## Data provided
(** A model whose statement is nothing but blanks. *)
Definition blank_json : json := JDict [ ("sql", JStr "   ") ].

Definition blank_env : env :=
  Env Settings.blocked_sql_keywords Settings.default_max_query_rows
      ["postgresql"] true false
      (Ok "Table: customers") (Ok "")
      (fun _ => Ok "a blank statement") (fun _ => Ok "")
      (fun _ => Ok blank_json)
      (fun _ => Ok [Scenario.row 1]) (fun _ _ _ _ _ => Ok []) (fun _ _ => Ok [])
      (fun _ => Ok tt) (fun _ => Ok tt)
      false (fun _ => None) Py.type_name.

(** A model that asks for an aggregation on [a$b], a name the driver
    refuses when the collection handle is looked up. *)
Definition dollar_json : json :=
  JDict [ ("query_type", JStr "aggregate"); ("collection", JStr "a$b");
          ("pipeline", JList [Scenario.match_stage]) ].

Definition invalid_name : exn :=
  Exn OtherException "collection names must not contain '$': 'a$b'".

Definition dollar_env : env :=
  Env Settings.blocked_sql_keywords Settings.default_max_query_rows
      ["mongodb"] false true
      (Ok "") (Ok "Collection: events")
      (fun _ => Ok "") (fun _ => Ok "an aggregation on a$b")
      (fun _ => Ok dollar_json)
      (fun _ => Ok []) (fun _ _ _ _ _ => Ok []) (fun _ _ => Ok [Scenario.row 1])
      (fun collection => match collection with
                         | JStr name => if PyStr.contains "$" name
                                        then Raise invalid_name else Ok tt
                         | _ => Raise (Exn TypeError "name must be an instance of str")
                         end)
      (fun _ => Ok tt)
      false (fun _ => None) Py.type_name.
(** * Multi-provider chat comparison tool: store, stream adapters, fan-out

    A shallow embedding of the TypeScript sources

    - [unnamed/part_000] (the provider adapters [DeepSeekService],
      [AliyunService], [VolcengineService], [KimiService], [ClaudeService],
      and the [ChatService] registry),
    - [src/store/index.ts] (the zustand store), and
    - [src/App.tsx] ([handleSendMessage]),

    followed by the properties the specification states about them.

    Conventions of the embedding.
    - A JS [number] is a rational ([Q]); doubles are idealised as exact,
      and [NaN], where the code can produce it, is [None].
    - A JS string is a [string] holding the bytes of its UTF-8 encoding;
      [trim()] and [length] are those of the code points and code units
      so encoded.
    - An object used as a dictionary is a [gmap string _] of its own
      properties; a lookup by a name that is not an own property finds
      what the object inherits from [Object.prototype] ([JS.get]).
    - [new Date()] and [generateId()] read the environment: every such read
      is an explicit argument of the operation that performs it, one
      argument per read, in the order of evaluation.
    - A thrown exception is a value of a sum type; [try]/[catch] is a
      [match]. *)

From Stdlib Require Import ZArith QArith String Ascii List Lia.
From stdpp Require Import base option list strings gmap pretty.
From Ceres Require CeresS CeresFormat CeresParser.

Local Open Scope string_scope.

(* ================================================================== *)
(** * Part I: definitions                                              *)
(* ================================================================== *)

(** ** JavaScript string primitives used by the sources *)

Module JS.

(** [s.startsWith(p)] *)
Definition startsWith (p s : string) : bool := String.prefix p s.

(** [s.slice(n)] for [0 <= n], used behind a prefix of [n] ASCII
    characters: the string without its first [n] bytes. *)
Fixpoint slice (n : nat) (s : string) : string :=
  match n, s with
  | O, _ => s
  | S n', String _ r => slice n' r
  | S _, EmptyString => EmptyString
  end.

(** Strings are held as the bytes of their UTF-8 encoding. *)
Definition bytes (l : list nat) : string :=
  string_of_list_ascii (map ascii_of_nat l).

(** The code points that [trim()] removes (WhiteSpace and LineTerminator
    of ECMAScript), each as its UTF-8 bytes: TAB, LF, VT, FF, CR, SPACE,
    U+00A0, U+1680, U+2000 to U+200A, U+2028, U+2029, U+202F, U+205F,
    U+3000 and U+FEFF. None of them is a prefix or a suffix of another. *)
Definition whiteSpace : list string :=
  map bytes
    ([[9]; [10]; [11]; [12]; [13]; [32]; [194; 160]; [225; 154; 128]]
     ++ map (fun n => [226; 128; 128 + n]) (seq 0 11)
     ++ [[226; 128; 168]; [226; 128; 169]; [226; 128; 175]; [226; 129; 159];
         [227; 128; 128]; [239; 187; 191]])%nat%list.

Definition isWhiteSpace (s : string) : bool :=
  existsb (String.eqb s) whiteSpace.

(** [s.trimStart()]: white-space code points of one, two or three bytes
    are removed from the front. *)
Fixpoint trimStart (s : string) : string :=
  match s with
  | EmptyString => EmptyString
  | String a r1 =>
      if isWhiteSpace (String a EmptyString) then trimStart r1
      else
        match r1 with
        | EmptyString => s
        | String b r2 =>
            if isWhiteSpace (String a (String b EmptyString)) then trimStart r2
            else
              match r2 with
              | EmptyString => s
              | String c r3 =>
                  if isWhiteSpace (String a (String b (String c EmptyString)))
                  then trimStart r3
                  else s
              end
        end
  end.

(** [s.trimEnd()]: once the rest is trimmed, what is left is dropped
    when it is one white-space code point. *)
Fixpoint trimEnd (s : string) : string :=
  match s with
  | EmptyString => EmptyString
  | String c r =>
      let r' := trimEnd r in
      if isWhiteSpace (String c r') then EmptyString else String c r'
  end.

(** [s.trim()] *)
Definition trim (s : string) : string := trimEnd (trimStart s).

(** [s.length], the number of UTF-16 code units: a continuation byte
    adds none, the first byte of a four-byte sequence adds two, any
    other byte adds one. The first byte of a string is not a
    continuation byte; it counts as one unit if it is. *)
Definition units (c : ascii) : nat :=
  let n := nat_of_ascii c in
  if (128 <=? n)%nat && (n <? 192)%nat then 0%nat
  else if (240 <=? n)%nat then 2%nat
  else 1%nat.

Fixpoint unitsOf (s : string) : nat :=
  match s with
  | EmptyString => 0%nat
  | String c r => (units c + unitsOf r)%nat
  end.

Definition length (s : string) : nat :=
  match s with
  | EmptyString => 0%nat
  | String c r => (Nat.max 1 (units c) + unitsOf r)%nat
  end.

(** [s.split(sep)] for a one-character separator: never the empty list. *)
Fixpoint split (sep : ascii) (s : string) : list string :=
  match s with
  | EmptyString => [EmptyString]
  | String c r =>
      if Ascii.eqb c sep then EmptyString :: split sep r
      else match split sep r with
           | [] => [String c EmptyString]
           | h :: t => String c h :: t
           end
  end.

(** The line feed character, ['\n']. *)
Definition LF : ascii := ascii_of_nat 10.

(** Truthiness of a string and of a number. *)
Definition truthy_string (s : string) : bool := negb (String.eqb s "").
Definition truthy_number (q : Q) : bool := negb (Qeq_bool q 0).

(** [x || d] on numbers. *)
Definition or_number (x : option Q) (d : Q) : Q :=
  match x with
  | Some q => if truthy_number q then q else d
  | None => d
  end.

(** The property names every object created by a literal or a spread
    inherits from [Object.prototype]. All of them hold a function,
    except [__proto__], which reads as [Object.prototype] itself: each
    is truthy, none is a number, none has an enumerable property. *)
Definition objectPrototype : list string :=
  [ "constructor"; "hasOwnProperty"; "isPrototypeOf"; "propertyIsEnumerable";
    "toLocaleString"; "toString"; "valueOf"; "__proto__";
    "__defineGetter__"; "__defineSetter__"; "__lookupGetter__"; "__lookupSetter__" ].

(** The outcome of [o[key]] on such an object: an own property, an
    inherited one, or [undefined]. *)
Inductive Read (A : Type) :=
| Own (a : A)
| Inherited
| Undefined.
Arguments Own {A} a.
Arguments Inherited {A}.
Arguments Undefined {A}.

Definition get {A : Type} (o : gmap string A) (key : string) : Read A :=
  match o !! key with
  | Some a => Own a
  | None => if bool_decide (key ∈ objectPrototype) then Inherited else Undefined
  end.

(** A value thrown by [throw] or by a rejected promise: an [Error]
    instance with its [message], or any other value. *)
Inductive Thrown :=
| ErrorObj (message : string)
| NonError.

(** [error.message], [undefined] when the thrown value has none. *)
Definition message_of (e : Thrown) : option string :=
  match e with
  | ErrorObj m => Some m
  | NonError => None
  end.

(** A date-typed field: a [Date] object (milliseconds since the epoch), or
    the ISO string that takes its place once the value went through JSON. *)
Inductive DateVal :=
| DateObj (ms : Z)
| DateStr (iso : string).
(* ===== verification/StateMachine.v ===== *)
(** * The recovery state machine (src/src/recovery/state_machine.rs)

    One [RecoveryMachine] per watcher: its state, its budget and the counters
    that spend it, the fingerprint that owns the current recovery and the set
    of fingerprints already completed.  Every method takes the machine and
    returns the machine it leaves behind together with its [Result]; the
    machine an [Err] leaves behind is the one the Rust [&mut self] method
    leaves behind, including [action_failed]'s early write to
    [cumulative_wait]. *)
From S2P Require Import Prelude.

Local Open Scope Z_scope.

Module Recovery.
Inductive RecoveryState : Type :=
| NeedsRevalidation | Observing | Confirmed | Acting | Waiting | Verifying
| Recovered | HumanRequired | Stopped.

#[global] Instance RecoveryState_eq_dec : EqDecision RecoveryState.
Proof. solve_decision. Defined.
End Recovery.
Abbreviation RecoveryState := Recovery.RecoveryState.

(** Durations are nanoseconds ([Prelude]). *)
Record Budget : Type := mkBudget {
  max_attempts : Z;
  max_cumulative_wait : Z;
  budget_planner_calls : Z;
  cooldown : Z;
}.

#[global] Instance Budget_eq_dec : EqDecision Budget.
Proof. solve_decision. Defined.

Record ClockSnapshot : Type := mkClock {
  monotonic_seconds : Z;
  wall_seconds : Z;
}.

Inductive RecoveryCommand : Type :=
| Revalidated
| Confirm (fingerprint : string)
| BeginAction (fingerprint : string) (clock : ClockSnapshot)
| ActionFailed (fingerprint : string) (wait : Z) (clock : ClockSnapshot)
| ActionSucceeded (fingerprint : string)
| RearmAfterWait
| ReservePlanner.

#[global] Instance ClockSnapshot_eq_dec : EqDecision ClockSnapshot.
Proof. solve_decision. Defined.
#[global] Instance RecoveryCommand_eq_dec : EqDecision RecoveryCommand.
Proof. solve_decision. Defined.

Record AuditTransition : Type := mkAudit {
  from : RecoveryState;
  to : RecoveryState;
  audit_reason : string;
}.

#[global] Instance AuditTransition_eq_dec : EqDecision AuditTransition.
Proof. solve_decision. Defined.
(* ===== verification/Identity.v ===== *)
(** * Target identities (src/src/model/identity.rs)

    Which process, and which multiplexer pane, a watcher is bound to, with the
    versioned wire form that decides when a persisted identity must be
    revalidated. *)
From S2P Require Import Prelude.

Local Open Scope Z_scope.

Definition PROCESS_IDENTITY_SCHEMA_VERSION : Z := 1.
Definition TARGET_IDENTITY_SCHEMA_VERSION : Z := 2.

Inductive HerdrWireProtocol : Type := Auto | BridgeV1 | Native16.

#[global] Instance HerdrWireProtocol_eq_dec : EqDecision HerdrWireProtocol.
Proof. solve_decision. Defined.

Inductive MultiplexerContext : Type :=
| CtxTmux (socket_path server_instance session_id window_id pane_id tty : string)
| CtxHerdr (socket_path server_instance workspace_id tab_id pane_id tty : string)
    (wire_protocol : HerdrWireProtocol).

#[global] Instance MultiplexerContext_eq_dec : EqDecision MultiplexerContext.
Proof. solve_decision. Defined.

(** [TrustedScreenBoundary] of src/src/observe/screen.rs, alias [TmuxChrome]. *)
Record TmuxChrome : Type := mkChrome {
  adapter : string;
  chrome_version : Z;
  first_live_line : nat;
}.

#[global] Instance TmuxChrome_eq_dec : EqDecision TmuxChrome.
Proof. solve_decision. Defined.

Record ProcessIdentity : Type := mkProcessIdentity {
  pi_schema_version : Z;
  pid : Z;
  start_time : Z;
  executable : option string;
  argv_digest : option string;
  uid : option Z;
  process_group_id : option Z;
  session_leader_id : option Z;
  tty : option string;
  parent_digest : option string;
}.

#[global] Instance ProcessIdentity_eq_dec : EqDecision ProcessIdentity.
Proof. solve_decision. Defined.

Definition process_identity_new (p start : Z) : ProcessIdentity :=
  mkProcessIdentity PROCESS_IDENTITY_SCHEMA_VERSION p start
    None None None None None None None.

(** [Deserialize for ProcessIdentity] on the decoded wire record. *)
Definition process_identity_from_wire (w : ProcessIdentity) : result string ProcessIdentity :=
  if negb (pi_schema_version w =? PROCESS_IDENTITY_SCHEMA_VERSION)
  then Err "unsupported process identity schema version"
  else Ok w.

Inductive TargetIdentity : Type :=
| TProcess (process : ProcessIdentity)
| TMultiplexer (provider server pane : string) (process : ProcessIdentity)
    (session : option string) (context : option MultiplexerContext)
    (chrome : option TmuxChrome) (needs_revalidation : bool).

#[global] Instance TargetIdentity_eq_dec : EqDecision TargetIdentity.
Proof. solve_decision. Defined.

Definition target_multiplexer (provider server pane : string) (process : ProcessIdentity)
    (session : option string) : TargetIdentity :=
  TMultiplexer provider server pane process session None None true.

Definition target_tmux (socket_path server_instance session_id window_id pane_id tty : string)
    (process : ProcessIdentity) (chrome : option TmuxChrome) : TargetIdentity :=
  TMultiplexer "tmux" socket_path pane_id process (Some session_id)
    (Some (CtxTmux socket_path server_instance session_id window_id pane_id tty))
    chrome false.

Definition target_herdr (socket_path server_instance workspace_id tab_id pane_id tty : string)
    (process : ProcessIdentity) (wire_protocol : HerdrWireProtocol) : TargetIdentity :=
  TMultiplexer "herdr" socket_path pane_id process (Some workspace_id)
    (Some (CtxHerdr socket_path server_instance workspace_id tab_id pane_id tty wire_protocol))
    None false.

Definition needs_revalidation (t : TargetIdentity) : bool :=
  match t with TMultiplexer _ _ _ _ _ _ _ true => true | _ => false end.

Definition observation_context (t : TargetIdentity) : option MultiplexerContext :=
  match t with TMultiplexer _ _ _ _ _ context _ _ => context | _ => None end.

Definition tmux_chrome (t : TargetIdentity) : option TmuxChrome :=
  match t with
  | TMultiplexer provider _ _ _ _ _ chrome _ =>
      if String.eqb provider "tmux" then chrome else None
  | _ => None
  end.

(** ** Wire form *)
Inductive TargetWire : Type :=
| WProcess (version : Z) (process : ProcessIdentity)
| WMultiplexer (version : Z) (provider server pane : string) (process : ProcessIdentity)
    (session : option string) (context : option MultiplexerContext)
    (chrome : option TmuxChrome) (needs_revalidation : bool).

Definition target_to_wire (t : TargetIdentity) : TargetWire :=
  match t with
  | TProcess process => WProcess TARGET_IDENTITY_SCHEMA_VERSION process
  | TMultiplexer provider server pane process session context chrome reval =>
      WMultiplexer TARGET_IDENTITY_SCHEMA_VERSION provider server pane process session
        context chrome reval
  end.

Definition wire_version (w : TargetWire) : Z :=
  match w with WProcess v _ => v | WMultiplexer v _ _ _ _ _ _ _ _ => v end.

Definition target_from_wire (w : TargetWire) : result string TargetIdentity :=
  let version := wire_version w in
  if negb (version =? 1) && negb (version =? TARGET_IDENTITY_SCHEMA_VERSION)
  then Err "unsupported target identity schema version"
  else Ok
    match w with
    | WProcess _ process => TProcess process
    | WMultiplexer _ provider server pane process session context chrome reval =>
        TMultiplexer provider server pane process session context chrome
          ((version =? 1) || reval)
    end.

(** ** Properties *)

(** The wire form of a target identity round-trips; a version-1 multiplexer
    record decodes to the same identity except that it must be revalidated, and
    every other version is refused. *)
Theorem target_wire_roundtrip t w :
  target_from_wire (target_to_wire t) = Ok t
  ∧ (wire_version w = 1 →
       ∃ t', target_from_wire w = Ok t'
             ∧ needs_revalidation t' = match w with WProcess _ _ => false | _ => true end)
  ∧ (is_ok (target_from_wire w) = true ↔ wire_version w = 1 ∨ wire_version w = 2).
Proof.
  split; [by destruct t|]. split.
  - intros Hv. unfold target_from_wire. rewrite Hv. simpl.
    eexists. split; [done|]. by destruct w.
  - unfold target_from_wire, TARGET_IDENTITY_SCHEMA_VERSION.
    destruct (Z.eqb_spec (wire_version w) 1), (Z.eqb_spec (wire_version w) 2);
      simpl; naive_solver lia.
Qed.

Lemma target_wire_roundtrip_witness :
  let w := WMultiplexer 1 "tmux" "s" "%1" (process_identity_new 7 8) None None None false in
  wire_version w = 1 ∧ ∃ t', target_from_wire w = Ok t' ∧ needs_revalidation t' = true.
Proof.
  intros w. split; [reflexivity|].
  exact (proj1 (proj2 (target_wire_roundtrip (TProcess (process_identity_new 7 8)) w)) eq_refl).
Defined.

## Your instructions
Search the entries for the word "encoding", then copy every line in which it is found.

## Reply to the exercise
    - A JS string is a [string] holding the bytes of its UTF-8 encoding;
(** Strings are held as the bytes of their UTF-8 encoding. *)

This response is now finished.